=== Task to complete ===
Only the lines from the beginning of the data below through the line that contains "mk (mkHealthStatus healthy" should be repeated, exactly as written.

Excerpted records START

(** * Commerce chatbot: orchestration engine and its resilience helpers

    A shallow embedding of the TypeScript sources

    - [utils/healthMonitor] ([HealthMonitor]),
    - [utils/retryUtils]    ([withRetry], [isRetryableError]),
    - [utils/cache]         ([Cache]),
    - [bridge-service/services/ChatService] ([executeMCPTools],
      [storeDeliveryModes], [fixDeliveryModeCode], [handleChatMessage]),
    - [bridge-service/middleware/guardrails] ([Guardrails],
      [createGuardrailMiddleware]),
    - [bridge-service/services/ConversationManager],
    - [mcp-server/services/sapCommerceService] ([withCache]),
    - [mcp-server/services/modules/sapCommerceClient] ([getAuthToken]),

    together with the properties stated about them.

    Conventions.  JavaScript numbers that hold counters, millisecond
    delays and timestamps are integers and are modelled in [Z]; the two
    health rates are quotients of counters and are modelled in [Q].
    [Date.now()] is an explicit argument [now].  A JavaScript [Map] keeps
    insertion order, which [Array.prototype.reduce] observes, so the cache
    is an association list; the per-conversation maps of the chat service
    are only looked up, set and deleted, and are finite maps.  A thrown
    exception is an explicit error result. *)

From Stdlib Require Import ZArith QArith Lia Bool List String Ascii DecimalString.
From stdpp Require Import base option list strings gmap.
Import ListNotations.

Set Warnings "-register-all".

(* ===================================================================== *)
(** ** Health monitor *)
(* ===================================================================== *)

Module HealthMonitor.

Inductive Status := healthy | degraded | unhealthy.

Record Details := mkDetails {
  apiLatency   : option Z;
  errorRate    : option Q;
  cacheHitRate : option Q
}.

Record HealthStatus := mkHealthStatus {
  status    : Status;
  lastCheck : Z;
  details   : Details
}.

(** The private fields of the class. *)
Record t := mk {
  hstatus      : HealthStatus;
  errorCount   : Z;
  requestCount : Z;
  cacheHits    : Z;
  cacheMisses  : Z
}.

(** The field initialisers; [now] stands for [new Date()]. *)
Definition create (now : Z) : t :=
  mk (mkHealthStatus healthy now (mkDetails None None None)) 0 0 0 0.

(** [a >= b] and [a < b] on rates. *)
Definition Qgeb (a b : Q) : bool := Qle_bool b a.
Definition Qltb (a b : Q) : bool := negb (Qle_bool b a).

Definition determineStatus (errorRate cacheHitRate : Q) : Status :=
  if Qgeb errorRate (1 # 10) || Qltb cacheHitRate (3 # 10) then unhealthy
  else if Qgeb errorRate (5 # 100) || Qltb cacheHitRate (5 # 10) then degraded
  else healthy.

Definition computeErrorRate (m : t) : Q :=
  if (0 <? requestCount m)%Z
  then inject_Z (errorCount m) / inject_Z (requestCount m)
  else 0.
(** * DeepReg data loaders: a shallow embedding of
      [deepreg/dataset/loader/interface.py] and its specification.

    Conventions of the embedding.
    - A numpy array is a record of its shape and its elements in row-major
      order.  Elements are IEEE 754 binary64 values in the representation
      of the Standard Library's [SpecFloat] (signed zeros, infinities, one
      NaN, finite numbers), with its division and comparisons.  The
      [indices] vector of a sample is a binary32 array.
    - A Python exception is a value of [exn]; code that may raise returns a
      [result].  A generator is the list of the records it yields together
      with the exception that ended it, if any.
    - A sample (a Python [dict] with string keys) is a [gmap string value].
    - A [tf.data] dataset is the function giving, for every [n], the first
      [n] elements of one traversal. *)

From Stdlib Require Import ZArith Lia SpecFloat.
From stdpp Require Import base option list strings gmap.

Local Open Scope nat_scope.

(** ** Exceptions and results *)

Inductive value_error : Type :=
  | ImagesNone
  | LabelsNotBoth
  | ZeroSizeReduction
  | OutOfRange (name : string)
  | ImageDimension (name : string) (shp : list nat)
  | LabelDimension (name : string) (shp : list nat)
  | NumLabelsDiffer (moving fixed : nat)
  | ShapeLength
  | EmptyGroups (ids : list Z)
  | MinEmptySequence
  | EmptyRange
  | UnknownPolicy
  | NegativeDimension.

Inductive exn : Type :=
  | ValueError (why : value_error)
  | AssertionError
  | NotImplementedError
  | TypeError
  | KeyError
  | IndexError
  | AttributeError
  | UnboundLocalError
  | OverflowError
  | InvalidArgumentError.
(** * Texas Hold'em room server: the store and the game manager

    A shallow embedding of the server core of the repository:
    - [MemStorage] (server/storage.ts): the in-memory registry of rooms
      and players;
    - [PokerGameManager] (server/poker-game.ts): room life cycle, dealing
      and the betting actions.

    Modelling choices.
    - JavaScript numbers holding chip amounts and counts are integers
      ([Z]); the schema declares all of them as [integer] columns.  The
      gateway, however, lets any [number] through as a bet amount, and on
      amounts that are not integers the arithmetic of the betting code
      rounds.  What depends on that is stated over module [Doubles], which
      embeds the same betting code on binary64 values.
    - [randomUUID()] is a counter kept next to the maps: every call
      returns a value that was never returned before.
    - [Math.random()] is an input: the code drawn by [generateRoomCode]
      is taken from a list of draws, the index drawn by the shuffle from
      a function of the loop index.
    - The [Map]s of [MemStorage] hold object references.  A [Room] or
      [Player] obtained from the store is an alias of the stored object,
      so a field read that follows a store mutation sees the mutated
      value.  Such reads are written [derefPlayer] / [derefRoom].
    - [rooms] is scanned in insertion order by [getRoomByCode], so it is
      an insertion-ordered association list; the other three maps are
      only read by key and are [gmap]s.
    - [JSON.stringify]-ed card lists are kept as typed lists.
    - Every storage call runs in the monad [M], which threads the store
      and collects the bets and deals that were applied. *)

From stdpp Require Import gmap strings list fin_maps.
From Stdlib Require Import ZArith Lia Floats.

Open Scope string_scope.
Open Scope list_scope.
Open Scope Z_scope.

(** ** Data model (shared/schema.ts) *)

Definition uuid := nat.

Inductive Suit := spades | hearts | diamonds | clubs.

Inductive CardValue :=
  vA | v2 | v3 | v4 | v5 | v6 | v7 | v8 | v9 | v10 | vJ | vQ | vK.

(** [id] is the text [value-suit-uuid]; it is determined by the three
    components, of which the record keeps the uuid. *)
Record Card := mkCard {
  suit : Suit;
  value : CardValue;
  card_uuid : uuid
}.

Inductive GamePhase := waiting | playing | finished.

Inductive Round := pre_flop | flop | turn | river | showdown.

(** A row of [rooms].  [createdAt] plays no role and is left out. *)
Record Room := mkRoom {
  r_id : uuid;
  r_code : string;
  r_hostId : string;
  r_maxPlayers : Z;
  r_currentPlayers : Z;
  r_gameState : GamePhase;
  r_pot : Z;
  r_currentBet : Z;
  r_round : Round;
  r_deck : option (list Card);
  r_communityCards : option (list Card)
}.
Lemma extract_idempotent_witness :
  let t := str "Ravi 9876543210, office +91-8888888888 (old: 09876543210)" in
  str ", " ≠ [] ∧ Forall (λ c, is_word c = false) (str ", ") ∧
  ∀ n, n ∈ extractIndianNumbers (join (str ", ") (extractIndianNumbers t)) ↔
       n ∈ extractIndianNumbers t.
Proof.
  intros t.
  assert (H1 : str ", " ≠ []) by (intros H; discriminate H).
  assert (H2 : Forall (λ c, is_word c = false) (str ", ")).
  { apply Forall_cons. split; [reflexivity|].
    apply Forall_cons. split; [reflexivity|]. apply Forall_nil. exact I. }
  split; [exact H1|]. split; [exact H2|].
  exact (extract_idempotent t (str ", ") H1 H2).
Defined.

(** Without a separator the joined numbers run into each other, and only
    the last ten digits are found. *)
Example join_without_separator :
  let ns := extractIndianNumbers (str "9876543210 9876543211") in
  ns = [str "919876543210"; str "919876543211"] ∧
  extractIndianNumbers (join [] ns) = [str "919876543211"].
Proof. by vm_compute. Qed.

End OcrServiceFacts.

(** ** The recognition adapter *)

Module PerformOCRFacts.
Import Async OcrService.

Section callback.
Context {S U : Type} (f : Q → S → S).
(** * dt-elysia-nest: the WebSocket manager, the message handlers and the
    organisation module

    A shallow embedding of
    - the WebSocket manager, the WebSocket handler and the message handlers
      of README.md (websocket-manager.js, websocket.js, messageHandlers.js),
    - the organisation service and controller
      (modules/organisations/organisation.service.ts and
      organisation.controller.ts).

    JavaScript code is embedded in a state-and-exception monad: a statement
    transforms the state it can reach and completes either normally or
    abruptly with a thrown value; the effects performed before a throw
    stay. *)

From Stdlib Require Import String Ascii List ZArith Bool DecimalString.
Import ListNotations.
Open Scope string_scope.
Open Scope list_scope.

#[local] Set Warnings "-register-all".

(* ------------------------------------------------------------------ *)
(** ** JavaScript values *)

(** The values the code handles: what [JSON.parse] produces, plus
    [undefined] (the value of an absent property).  Numbers are the
    integer-valued ones; the fields of an object have distinct names. *)
Inductive JValue : Type :=
| JUndefined
| JNull
| JBool (b : bool)
| JNum (n : Z)
| JStr (s : string)
| JArr (items : list JValue)
| JObj (fields : list (string * JValue)).
(** * AngularForce: a shallow embedding of the AngularJS / forcetk glue layer

    The development follows the two Angular modules of the library:
    - [Factory]  : [AngularForceObjectFactory], the SOQL / SOSL string
                   builders, the entity constructor, the diff helpers and
                   the CRUD forwarders;
    - [Legacy]   : the query string and the diff of the first version of
                   the factory;
    - [Service]  : the [AngularForce] authentication service (login
                   dispatch, the three login strategies, logout), run as
                   a state machine over [SFConfig].

    [JS] holds the fragment of JavaScript the source relies on: primitive
    values with truthiness, string coercion and the loose comparison with
    the empty string, objects with identity, strict equality, property
    reads through the entity prototype, [angular.copy], undeclared
    globals and thrown exceptions.  forcetk is outside the library and
    enters as the interface [ForceTK].

    The facts come after the definitions: [SoqlFacts] (query strings),
    [DiffFacts] and [EntityFacts] (diff, constructor, CRUD),
    [ServiceFacts] (login, logout, the life of [SFConfig.client]) and
    [Instances] (the theorems at the data of [Samples]). *)

From Stdlib Require Import ZArith DecimalString.
From stdpp Require Import gmap strings list fin_maps.

#[local] Set Warnings "-register-all".

(* ===================================================================== *)
(** ** The JavaScript fragment                                            *)
(* ===================================================================== *)

Module JS.

(** Primitive values.  Numbers are the integers together with [NaN]:
    [NaN] is kept apart because it is the one primitive that is falsy,
    prints as a word and is not strictly equal to itself. *)
Inductive prim :=
| PUndefined
| PNull
| PBool (b : bool)
| PNum (z : Z)
| PNaN
| PStr (s : string).

#[global] Instance prim_eq_dec : EqDecision prim.
Proof. solve_decision. Defined.

(** ToBoolean on primitives. *)
Definition truthy_prim (p : prim) : bool :=
  match p with
  | PUndefined | PNull | PNaN => false
  | PBool b => b
  | PNum z => negb (z =? 0)%Z
  | PStr s => negb (String.eqb s "")
  end.

(** ToString on primitives, as performed by [+] with a string operand.
    A number is an integer here and prints in decimal digits, which is
    what JavaScript does below 1e21 (from there on it prints an
    exponent). *)
Definition to_string (p : prim) : string :=
  match p with
  | PUndefined => "undefined"
  | PNull => "null"
  | PBool true => "true"
  | PBool false => "false"
  | PNum z => NilZero.string_of_int (Z.to_int z)
  | PNaN => "NaN"
  | PStr s => s
  end.

(** [p != ''] (loose inequality with the empty string): [undefined] and
    [null] only equal each other; booleans and numbers are compared with
    ToNumber('') = 0; strings are compared as strings. *)
Definition loose_ne_empty (p : prim) : bool :=
  match p with
  | PUndefined | PNull | PNaN => true
  | PBool b => b
  | PNum z => negb (z =? 0)%Z
  | PStr s => negb (String.eqb s "")
  end.

(** Object identity. *)
Definition loc := nat.

(** What [angular.isArray] and the prototype chain distinguish. *)
Inductive kind := Plain | Array | Entity.

#[global] Instance kind_eq_dec : EqDecision kind.
Proof. solve_decision. Defined.

(** Values: primitives, functions (compared by identity, held here by
    their name) and objects.  An object carries its identity, its kind and
    its own properties in insertion order, which is the order [for .. in]
    walks them. *)
Inductive value :=
| VPrim (p : prim)
| VFun (name : string)
| VObj (id : loc) (k : kind) (ps : list (string * value)).

Abbreviation props := (list (string * value)).

Abbreviation undefined := (VPrim PUndefined).

Definition truthy (v : value) : bool :=
  match v with
  | VPrim p => truthy_prim p
  | VFun _ | VObj _ _ _ => true
  end.

Definition isArray (v : value) : bool :=
  match v with
  | VObj _ Array _ => true
  | _ => false
  end.

Definition is_prim (v : value) : bool :=
  match v with VPrim _ => true | _ => false end.

(** [a === b]: by value on primitives ([NaN] equals nothing), by identity
    on functions and objects. *)
Definition strict_eq (a b : value) : bool :=
  match a, b with
  | VPrim PNaN, _ | _, VPrim PNaN => false
  | VPrim p, VPrim q => bool_decide (p = q)
  | VFun f, VFun g => String.eqb f g
  | VObj i _ _, VObj j _ _ => Nat.eqb i j
  | _, _ => false
  end.

Definition strict_ne (a b : value) : bool := negb (strict_eq a b).

(** Own properties. *)
Fixpoint own_get (k : string) (ps : props) : option value :=
  match ps with
  | [] => None
  | (k', v) :: r => if String.eqb k k' then Some v else own_get k r
  end.

(** [o[k] = v]: overwrite in place, or append a new property. *)
Fixpoint own_set (k : string) (v : value) (ps : props) : props :=
  match ps with
  | [] => [(k, v)]
  | (k', v') :: r =>
      if String.eqb k k' then (k, v) :: r else (k', v') :: own_set k v r
  end.

(** [delete o[k]]. *)
Fixpoint own_delete (k : string) (ps : props) : props :=
  match ps with
  | [] => []
  | (k', v') :: r =>
      if String.eqb k k' then own_delete k r else (k', v') :: own_delete k r
  end.

(** Thrown values: the source throws bare strings; the language itself
    throws a ReferenceError for an unresolvable identifier and a TypeError
    for a property read on [undefined] or [null] or a call of a
    non-function. *)
Inductive exn :=
| ThrownString (s : string)
| ReferenceError (ident : string)
| TypeError (what : string).

Inductive result (A : Type) :=
| Ok (a : A)
| Throw (e : exn).
Arguments Ok {A} a.
Arguments Throw {A} e.

#[global] Instance result_ret : MRet result := fun _ a => Ok a.
#[global] Instance result_bind : MBind result :=
  fun _ _ f m => match m with Ok a => f a | Throw e => Throw e end.

(** A global identifier that the file uses without declaring it:
    reading it throws a ReferenceError when no script declared it. *)
Inductive global :=
| Undeclared
| Declared (v : value).

Definition read_global (name : string) (g : global) : result value :=
  match g with
  | Undeclared => Throw (ReferenceError name)
  | Declared v => Ok v
  end.

(** The members of [AngularForceObject.prototype]: the default
    [constructor] and the two methods the source installs. *)
Definition entity_prototype : props :=
  [("constructor", VFun "AngularForceObject");
   ("update", VFun "AngularForceObject.prototype.update");
   ("destroy", VFun "AngularForceObject.prototype.destroy")].

(** The names every object answers to through [Object.prototype], the
    accessor [__proto__] among them.  Reads and writes under these
    names are not part of the fragment: what is stated for every
    property name or every listed field is stated for the other names. *)
Definition Object_prototype_names : list string :=
  ["constructor"; "hasOwnProperty"; "isPrototypeOf"; "propertyIsEnumerable";
   "toLocaleString"; "toString"; "valueOf";
   "__defineGetter__"; "__defineSetter__"; "__lookupGetter__"; "__lookupSetter__";
   "__proto__"].
(** * Sudoku CSP solver: a shallow embedding of [core/csp.py] and
    [puzzles/generator.py], and the properties of the search engine.

    Python integers are [Z]; a cell coordinate is a pair of integers; a
    [dict] is a [gmap]; a Python list is a [list].  A function that can
    raise returns a [res], whose [Raise] carries the exception class.
    Where it matters that an argument is passed by reference, the
    function is given a second time on a heap of mutable objects, and
    related to the first. *)

From stdpp Require Import base option list gmap fin_maps sorting.
From Stdlib Require Import ZArith Lia.

Open Scope Z_scope.

(** ** Exceptions *)

Inductive exn :=
| ValueError
| KeyError
| IndexError
| ZeroDivisionError
| TypeError.

Inductive res (A : Type) :=
| Ok (a : A)
| Raise (x : exn).

Arguments Ok {A} a.
Arguments Raise {A} x.

#[global] Instance res_ret : MRet res := λ A a, Ok a.
#[global] Instance res_bind : MBind res := λ A B f m,
  match m with
  | Ok a => f a
  | Raise x => Raise x
  end.

(** ** Cells, lists and the row/column/box test *)

Abbreviation cell := (Z * Z)%type.

(** [range(n)] *)
Definition range (n : Z) : list Z := seqZ 0 n.

(** [list.remove(x)]: deletes the first occurrence only. *)
Fixpoint py_remove (x : Z) (l : list Z) : list Z :=
  match l with
  | [] => []
  | y :: l' => if decide (y = x) then l' else y :: py_remove x l'
  end.

(** [x in l] *)
Definition py_in (x : Z) (l : list Z) : bool := bool_decide (x ∈ l).

(** The test the source writes out in every loop over cells:
    [r == row or c == col or (r // bs == row // bs and c // bs == col // bs)].
    Python's [//] is floor division, as [Z.div] is for a divisor that is
    not zero; a zero divisor raises in Python, and the theorems below that
    reach a division assume [0 < box_size]. *)
Definition same_unit (bs : Z) (rc : cell) (var : cell) : bool :=
  (rc.1 =? var.1) || (rc.2 =? var.2)
  || ((rc.1 / bs =? var.1 / bs) && (rc.2 / bs =? var.2 / bs)).

(** All coordinates of the grid, in the order of the nested loops
    [for r in range(size): for c in range(size)]. *)
Definition cells (size : Z) : list cell :=
  r ← range size; c ← range size; [(r, c)].

(** ** The engine *)

Record stats := Stats {
  nodes : Z;
  backtracks : Z;
  solutions : Z
}.

Record SudokuCSP := Engine {
  size : Z;
  box_size : Z;
  variables : list cell;
  initial_domains : gmap cell (list Z);
  initial_board : list (list Z);
  counters : stats
}.

(** [reset] *)
Definition reset (self : SudokuCSP) : SudokuCSP :=
  Engine (size self) (box_size self) (variables self) (initial_domains self)
         (initial_board self) (Stats 0 0 0).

Excerpted records END

=== Written response ===
(** * Commerce chatbot: orchestration engine and its resilience helpers

    A shallow embedding of the TypeScript sources

    - [utils/healthMonitor] ([HealthMonitor]),
    - [utils/retryUtils]    ([withRetry], [isRetryableError]),
    - [utils/cache]         ([Cache]),
    - [bridge-service/services/ChatService] ([executeMCPTools],
      [storeDeliveryModes], [fixDeliveryModeCode], [handleChatMessage]),
    - [bridge-service/middleware/guardrails] ([Guardrails],
      [createGuardrailMiddleware]),
    - [bridge-service/services/ConversationManager],
    - [mcp-server/services/sapCommerceService] ([withCache]),
    - [mcp-server/services/modules/sapCommerceClient] ([getAuthToken]),

    together with the properties stated about them.

    Conventions.  JavaScript numbers that hold counters, millisecond
    delays and timestamps are integers and are modelled in [Z]; the two
    health rates are quotients of counters and are modelled in [Q].
    [Date.now()] is an explicit argument [now].  A JavaScript [Map] keeps
    insertion order, which [Array.prototype.reduce] observes, so the cache
    is an association list; the per-conversation maps of the chat service
    are only looked up, set and deleted, and are finite maps.  A thrown
    exception is an explicit error result. *)

From Stdlib Require Import ZArith QArith Lia Bool List String Ascii DecimalString.
From stdpp Require Import base option list strings gmap.
Import ListNotations.

Set Warnings "-register-all".

(* ===================================================================== *)
(** ** Health monitor *)
(* ===================================================================== *)

Module HealthMonitor.

Inductive Status := healthy | degraded | unhealthy.

Record Details := mkDetails {
  apiLatency   : option Z;
  errorRate    : option Q;
  cacheHitRate : option Q
}.

Record HealthStatus := mkHealthStatus {
  status    : Status;
  lastCheck : Z;
  details   : Details
}.

(** The private fields of the class. *)
Record t := mk {
  hstatus      : HealthStatus;
  errorCount   : Z;
  requestCount : Z;
  cacheHits    : Z;
  cacheMisses  : Z
}.

(** The field initialisers; [now] stands for [new Date()]. *)
Definition create (now : Z) : t :=
  mk (mkHealthStatus healthy now (mkDetails None None None)) 0 0 0 0.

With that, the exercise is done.